The Last Post Ceremony commemorating the service of (VX45168) Trooper Gordon Ernest Beard, 2/11 Cavalry Commando Squadron, Second World War.

Accession Number AWM2020.1.1.223
Collection type Film
Object type Last Post film
Physical description 16:9
Maker Australian War Memorial
Place made Australia: Australian Capital Territory, Canberra, Campbell
Date made 10 August 2020
Access Open
Conflict Second World War, 1939-1945
Copyright Item copyright: © Australian War Memorial
Creative Commons License This item is licensed under CC BY-NC
Copying Provisions Copyright restrictions apply. Only personal, non-commercial, research and study use permitted. Permission of copyright holder required for any commercial use and/or reproduction.

The Last Post Ceremony is presented in the Commemorative area of the Australian War Memorial each day. The ceremony commemorates more than 102,000 Australians who have given their lives in war and other operations and whose names are recorded on the Roll of Honour. At each ceremony the story behind one of the names on the Roll of Honour is told. Hosted by Jennifer Surtees, the story for this day was on (VX45168) Trooper Gordon Ernest Beard, 2/11 Cavalry Commando Squadron, Second World War.

Film order form
Speech transcript

VX45168 Trooper Gordon Ernest Beard, 2/11 Cavalry Commando Squadron
KIA 11 June 1945

Today we remember and pay tribute to Trooper Gordon Ernest Beard.

Gordon Beard was born on 5 November 1918, the eldest son of Ernest Joshua and Jane Elizabeth Mary Beard of Mortlake in Victoria. He had a brother, Alexander, and a sister, Dorothy.

Gordon’s parents died when he was young, his mother when he was five, and his father when he was 10. He was placed under the guardianship of John McDonald, who also lived in Mortlake. (McDonald would later adopt a member of the Dutch underground – after his own son was killed over Cologne on Christmas Day 1944 while serving with the Royal Australian Air Force.)

Gordon Beard worked in the area as a farmhand, and served for two years in a Light Horse Militia unit.

On 20 June 1940 he enlisted at Warnambool, and in August was posted to the 8th Division Cavalry Regiment, which trained on Vickers light tanks and machine-gun carriers. With the 8th Division being sent to Malaysia, Singapore, and the islands, its commander thought that armour would have limited use in the jungle, so the regiment was reassigned to the 9th Division.

Sailing for the Middle East in April, Beard arrived in Egypt and then moved to Palestine. In June, his unit fought as part of the Allied invasion of Syria, using a number of captured French Renault R35 tanks.

As the war in the North Africa continued and German armour became stronger, the regiment was equipped with Crusader cruiser tanks, Stuart light tanks, and machine-gun carriers.

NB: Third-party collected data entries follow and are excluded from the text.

(** X17.  On the wire the body of the error handler always has the
    message; it has the stack exactly when the error has one and the
    environment in force is not production, the environment in force being
    the request's NODE_ENV when that is a non-empty string and the
    process's otherwise. *)
Theorem onError_stack {codes : StatusCodes} {consts : StatusConstants}
  (env : Env.t) (err : HTTPError.t) (c : HonoContext.t) :
  exists wire,
    round_trip (Response.body (onError env err c)) = Normal (JObj wire)
    /\ lookup "message" wire = Some (JStr (HTTPError.message err))
    /\ (hides_stack env c -> lookup "stack" wire = None)
    /\ (~ hides_stack env c ->
        lookup "stack" wire = option_map JStr (HTTPError.stack err)).
Proof.
  unfold round_trip.
  destruct (stringify (Response.body (onError env err c))) as [text|] eqn:E;
    [|discriminate].
  rewrite (parse_stringify _ _ E). clear E text.
  assert (D : String.eqb
                (or_string (HonoContext.env_NODE_ENV c)
                   (NodeEnv_to_string (Env.NODE_ENV env))) "production" = true
              <-> hides_stack env c).
  { rewrite String.eqb_eq. unfold hides_stack, or_string.
    destruct (HonoContext.env_NODE_ENV c) as [e|].
    - destruct (String.eqb e ""); [apply NodeEnv_to_string_production | reflexivity].
    - apply NodeEnv_to_string_production. }
  unfold onError. cbn [Response.body].
  destruct (String.eqb _ "production") eqn:P.
  - eexists. split; [reflexivity|]. split; [reflexivity|]. split.
    + reflexivity.
    + intros H. exfalso. apply H, D. reflexivity.
  - destruct (HTTPError.stack err) as [s|]; simpl;
      (eexists; split; [reflexivity|]; split; [reflexivity|]; split;
       [ intros H; apply D in H; discriminate | reflexivity ]).
Qed.

(** X18.  The body of the error handler has no [success] property: neither
    [isErrorResponse] nor [isSuccessResponse] recognises it, before or
    after the wire. *)
Theorem onError_body_is_no_envelope {codes : StatusCodes} {consts : StatusConstants}
  (env : Env.t) (err : HTTPError.t) (c : HonoContext.t) :
  let body := Response.body (onError env err c) in
  isErrorResponse body = Normal (JBool false)
  /\ isSuccessResponse body = Normal (JBool false)
  /\ has_property "success" body = false
  /\ (forall wire, round_trip body = Normal wire ->
      isErrorResponse wire = Normal (JBool false)
      /\ isSuccessResponse wire = Normal (JBool false)).
Proof.
  cbv zeta. split; [reflexivity|]. split; [reflexivity|]. split; [reflexivity|].
  intros wire. unfold round_trip.
  destruct (stringify _) as [text|] eqn:E; [|discriminate].
  rewrite (parse_stringify _ _ E). intros H. inversion H; subst; clear H E.
  unfold onError. cbn [Response.body].
  destruct (String.eqb _ "production"); [split; reflexivity|].
  destruct (HTTPError.stack err); split; reflexivity.
Qed.

(* --------------------------------------------------------------------- *)
(** ** The mailer service *)
(* --------------------------------------------------------------------- *)

(** X19.  Without html and text content [sendEmail] answers with the
    failure that asks for content, and touches neither Resend nor the
    console.  With content it hands exactly one message to Resend and
    writes exactly one console entry; the message has the sender of the
    options, or onboarding@resend.dev, and never an empty sender; it has
    the recipients, subject, replyTo, cc and bcc of the options, never an
    empty html or text, and at least one of html and text. *)
Theorem sendEmail_hands_over (options : EmailOptions.t) (w : MailWorld.t) :
  let w' := snd (sendEmail options w) in
  (has_content options = false ->
     sendEmail options w
     = (EmailResponse.mk false None
          (Some "Either html or text content must be provided"), w))
  /\ (has_content options = true ->
        exists emailData entry,
          MailWorld.sent w' = (MailWorld.sent w ++ [emailData])%list
          /\ MailWorld.console w' = (MailWorld.console w ++ [entry])%list
          /\ EmailData.from emailData
             = or_string (EmailOptions.from options) "onboarding@resend.dev"
          /\ EmailData.from emailData <> ""
          /\ EmailData.to emailData = EmailOptions.to options
          /\ EmailData.subject emailData = EmailOptions.subject options
          /\ EmailData.replyTo emailData = EmailOptions.replyTo options
          /\ EmailData.cc emailData = EmailOptions.cc options
          /\ EmailData.bcc emailData = EmailOptions.bcc options
          /\ EmailData.html emailData <> Some ""
          /\ EmailData.text emailData <> Some ""
          /\ (EmailData.html emailData <> None \/ EmailData.text emailData <> None)).
Proof.
  cbv zeta. unfold has_content. split.
  - intros H. apply orb_false_iff in H. destruct H as [Hh Ht].
    unfold sendEmail. rewrite Hh, Ht. reflexivity.
  - intros H. unfold sendEmail, resend_send.
    replace (negb (truthy_string (EmailOptions.html options))
             && negb (truthy_string (EmailOptions.text options)))
      with false by (rewrite <- negb_orb, H; reflexivity).
    match goal with
    | |- context [MailWorld.resend w ?d] => set (emailData := d)
    end.
    exists emailData.
    assert (Hfields :
              EmailData.from emailData <> ""
              /\ EmailData.html emailData <> Some ""
              /\ EmailData.text emailData <> Some ""
              /\ (EmailData.html emailData <> None \/ EmailData.text emailData <> None)).
    { split; [apply or_string_nonempty; discriminate|].
      split; [apply truthy_requestId|]. split; [apply truthy_requestId|].
      unfold emailData. simpl.
      destruct (truthy_string (EmailOptions.html options)) eqn:Hh.
      - left. destruct (EmailOptions.html options); [discriminate | discriminate Hh].
      - right. simpl in H. rewrite H.
        destruct (EmailOptions.text options); [discriminate | discriminate H]. }
    destruct Hfields as (F1 & F2 & F3 & F4).
    destruct (MailWorld.resend w emailData) as [data [e|]|t]; simpl;
      eexists; repeat (split; [first [reflexivity | assumption]|]); assumption.
Qed.

(** X20.  [sendEmail] leaves the Resend client as it is.  It answers
    success exactly when it handed a message to Resend and Resend resolved
    without error; a success carries data and no error, a failure carries
    an error text and no data; the error text is empty only when Resend
    threw an [Error] with an empty message. *)
Theorem sendEmail_answer (options : EmailOptions.t) (w : MailWorld.t) :
  let r := fst (sendEmail options w) in
  let w' := snd (sendEmail options w) in
  MailWorld.resend w' = MailWorld.resend w
  /\ (EmailResponse.success r = true
      <-> exists emailData,
            MailWorld.sent w' = (MailWorld.sent w ++ [emailData])%list
            /\ delivered (MailWorld.resend w emailData) = true)
  /\ (EmailResponse.success r = true ->
      EmailResponse.error r = None /\ exists data, EmailResponse.data r = Some data)
  /\ (EmailResponse.success r = false ->
      EmailResponse.data r = None /\ exists message, EmailResponse.error r = Some message)
  /\ (EmailResponse.error r = Some "" ->
      exists emailData,
        MailWorld.resend w emailData = Resend.rejected (Resend.an_Error "")).
Proof.
  cbv zeta. unfold sendEmail, resend_send.
  destruct (negb (truthy_string (EmailOptions.html options))
            && negb (truthy_string (EmailOptions.text options))).
  - simpl. split; [reflexivity|]. split.
    + split; [discriminate|]. intros (m & H & _). exfalso.
      apply (f_equal (@List.length _)) in H. rewrite length_app in H. simpl in H. lia.
    + split; [discriminate|]. split; [intros _; split; [reflexivity | eexists; reflexivity]|].
      discriminate.
  - match goal with
    | |- context [MailWorld.resend w ?d] => set (emailData := d)
    end.
    destruct (MailWorld.resend w emailData) as [data [e|]|t] eqn:R; simpl.
    + split; [reflexivity|]. split.
      * split; [discriminate|]. intros (m & H & D).
        apply app_inj_tail in H. destruct H as [_ <-]. rewrite R in D. discriminate.
      * split; [discriminate|].
        split; [intros _; split; [reflexivity | eexists; reflexivity]|].
        intros H. exfalso. inversion H as [H0]. revert H0.
        apply (or_string_nonempty (Some (Resend.message e))). discriminate.
    + split; [reflexivity|]. split.
      * split; [|reflexivity]. intros _. exists emailData. rewrite R. now split.
      * split; [intros _; split; [reflexivity | eexists; reflexivity]|].
        split; discriminate.
    + split; [reflexivity|]. split.
      * split; [discriminate|]. intros (m & H & D).
        apply app_inj_tail in H. destruct H as [_ <-]. rewrite R in D. discriminate.
      * split; [discriminate|].
        split; [intros _; split; [reflexivity | eexists; reflexivity]|].
        intros H. exists emailData. rewrite R.
        destruct t as [message|v]; [|discriminate]. inversion H; subst. reflexivity.
Qed.

(** [sendEmail] on the options the template senders build. *)
Lemma sendEmail_template_mail (to subject html text : string) (w : MailWorld.t) :
  html <> "" \/ text <> "" ->
  let emailData :=
    EmailData.mk "onboarding@resend.dev" (One to) subject None None None
      (or_undefined html) (or_undefined text) in
  let r := sendEmail (template_mail to subject html text) w in
  MailWorld.sent (snd r) = (MailWorld.sent w ++ [emailData])%list
  /\ EmailResponse.success (fst r) = delivered (MailWorld.resend w emailData).
Proof.
  intros H. cbv zeta. unfold sendEmail, resend_send, template_mail, or_undefined. simpl.
  assert (E : negb (negb (String.eqb html "")) && negb (negb (String.eqb text "")) = false).
  { destruct H as [H|H]; apply String.eqb_neq in H; rewrite H; simpl;
      [reflexivity | apply andb_false_r]. }
  rewrite E.
  replace (if negb (String.eqb html "") then Some html else None)
    with (if String.eqb html "" then None else Some html)
    by (destruct (String.eqb html ""); reflexivity).
  replace (if negb (String.eqb text "") then Some text else None)
    with (if String.eqb text "" then None else Some text)
    by (destruct (String.eqb text ""); reflexivity).
  match goal with
  | |- context [MailWorld.resend w ?d] =>
      destruct (MailWorld.resend w d) as [data [e|]|t]; simpl; split; reflexivity
  end.
Qed.

(** X21.  When the template gives a non-empty html or text, each of the
    three template senders hands Resend exactly one message: from
    onboarding@resend.dev, to the one recipient, with the template's
    subject, no replyTo, cc or bcc, and the non-empty ones of the
    template's html and text; it answers success exactly when Resend
    resolves without error. *)
Theorem template_senders {templates : Templates} (to : string) (w : MailWorld.t)
  (send : MailWorld.t -> EmailResponse.t * MailWorld.t) (subject html text : string) :
  (exists name,
     send = sendWelcomeEmail to name /\ subject = welcome_subject
     /\ html = welcome_html name /\ text = welcome_text name)
  \/ (exists resetLink,
        send = sendPasswordResetEmail to resetLink /\ subject = passwordReset_subject
        /\ html = passwordReset_html resetLink /\ text = passwordReset_text resetLink)
  \/ (exists orderNumber orderTotal,
        send = sendOrderConfirmationEmail to orderNumber orderTotal
        /\ subject = orderConfirmation_subject orderNumber orderTotal
        /\ html = orderConfirmation_html orderNumber orderTotal
        /\ text = orderConfirmation_text orderNumber orderTotal) ->
  html <> "" \/ text <> "" ->
  let emailData :=
    EmailData.mk "onboarding@resend.dev" (One to) subject None None None
      (or_undefined html) (or_undefined text) in
  MailWorld.sent (snd (send w)) = (MailWorld.sent w ++ [emailData])%list
  /\ EmailResponse.success (fst (send w)) = delivered (MailWorld.resend w emailData).
Proof.
  intros Hsend Hcontent.
  destruct Hsend as [(name & -> & -> & -> & ->)
                    |[(resetLink & -> & -> & -> & ->)
                     |(orderNumber & orderTotal & -> & -> & -> & ->)]];
    apply sendEmail_template_mail; assumption.
Qed.

(** X21, witness: the welcome message of the sample templates, accepted by
    Resend. *)
Lemma template_senders_witness :
  let w := MailWorld.mk accepting [] [] in
  let r := @sendWelcomeEmail sample_templates "john@example.com" "John" w in
  MailWorld.sent (snd r)
  = [ EmailData.mk "onboarding@resend.dev" (One "john@example.com") "Welcome" None None None
        (Some "<h1>Welcome, John</h1>") (Some "Welcome, John") ]
  /\ EmailResponse.success (fst r) = true.
Proof.
  apply (@template_senders sample_templates "john@example.com" (MailWorld.mk accepting [] [])
           (@sendWelcomeEmail sample_templates "john@example.com" "John")
           "Welcome" "<h1>Welcome, John</h1>" "Welcome, John").
  - left. exists "John". repeat split.
  - left. discriminate.
Defined.

(* --------------------------------------------------------------------- *)
(** ** env.ts: the schema *)
(* --------------------------------------------------------------------- *)

(** The fields of an accepted environment that do not depend on
    [Number]. *)
Lemma EnvSchema_fields (Number : string -> option QArith_base.Q) (env : ProcessEnv)
  (parsed : ParsedEnv.t) :
  EnvSchema Number env = Some parsed ->
  ParsedEnv.SENTRY_ENABLED parsed = coerce_boolean_default false (env "SENTRY_ENABLED")
  /\ ParsedEnv.SENTRY_ENABLE_LOGS parsed
     = coerce_boolean_default true (env "SENTRY_ENABLE_LOGS")
  /\ NODE_ENV_schema (env "NODE_ENV") = Some (ParsedEnv.NODE_ENV parsed)
  /\ ParsedEnv.SENTRY_DSN parsed = env "SENTRY_DSN".
Proof.
  unfold EnvSchema.
  destruct (NODE_ENV_schema (env "NODE_ENV")); [|discriminate].
  destruct (coerce_number_default Number _ (env "PORT")); [|discriminate].
  destruct (string_schema (env "DATABASE_URL")); [|discriminate].
  destruct (nonempty_string_schema (env "RESEND_API_KEY")); [|discriminate].
  destruct (coerce_number_between Number _ _ _ (env "SENTRY_TRACES_SAMPLE_RATE"));
    [|discriminate].
  intros H. inversion H; subst. repeat split.
Qed.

By July 1942 German and Italian troops had reached El Alamein. The 9th Division was rushed to the area and held the northern sector for almost four months as the 8th Army was reinforced for a new offensive.

Alamein was a great, although bloody, success for the Allies and by early November enemy forces were retreating. But the 9th Division was needed elsewhere. In January 1943 the regiment left Egypt and boarded troopships for Australia. After a period of leave, Beard regrouped with the rest of the division in April on the Atherton Tablelands in Queensland.

In January 1944 the 9th Division Cavalry Regiment became the 2/9th Cavalry (Commando) Regiment, losing its vehicles and becoming the administrative headquarters for other commando squadrons.

On 1 July 1944, Gordon Beard married Violet Frances Maud Parsons. He was later admonished for being absent without leave from 3-7 July, presumably enjoying an unscheduled honeymoon.

In April 1945 Beard unit sailed with his unit from Townsville as part of the buildup for operations to liberate areas of the Netherlands East Indies and British Borneo.

The bulk of the 2/11th came ashore at Green Beach on Labuan Island on 10 June. Amidst heavy naval and aerial bombardments, the landing met little opposition, as the Japanese defenders had withdrawn from the beaches.

However, there were some casualties. Trooper Gordon Beard was killed in action on 11 June.

He was 26 years old. He was buried in the Labuan Cemetary in Borneo, underneath the words: “His duty fearlessly and nobly done. Ever remembered.”

His name is listed on the Roll of Honour on my left, among some 40,000 Australians who died while serving in the Second World War.

This is but one of the many stories of service and sacrifice told here at the Australian War Memorial. We now remember Trooper Gordon Ernest Beard, who gave his life for us, for our freedoms, and in the hope of a better world.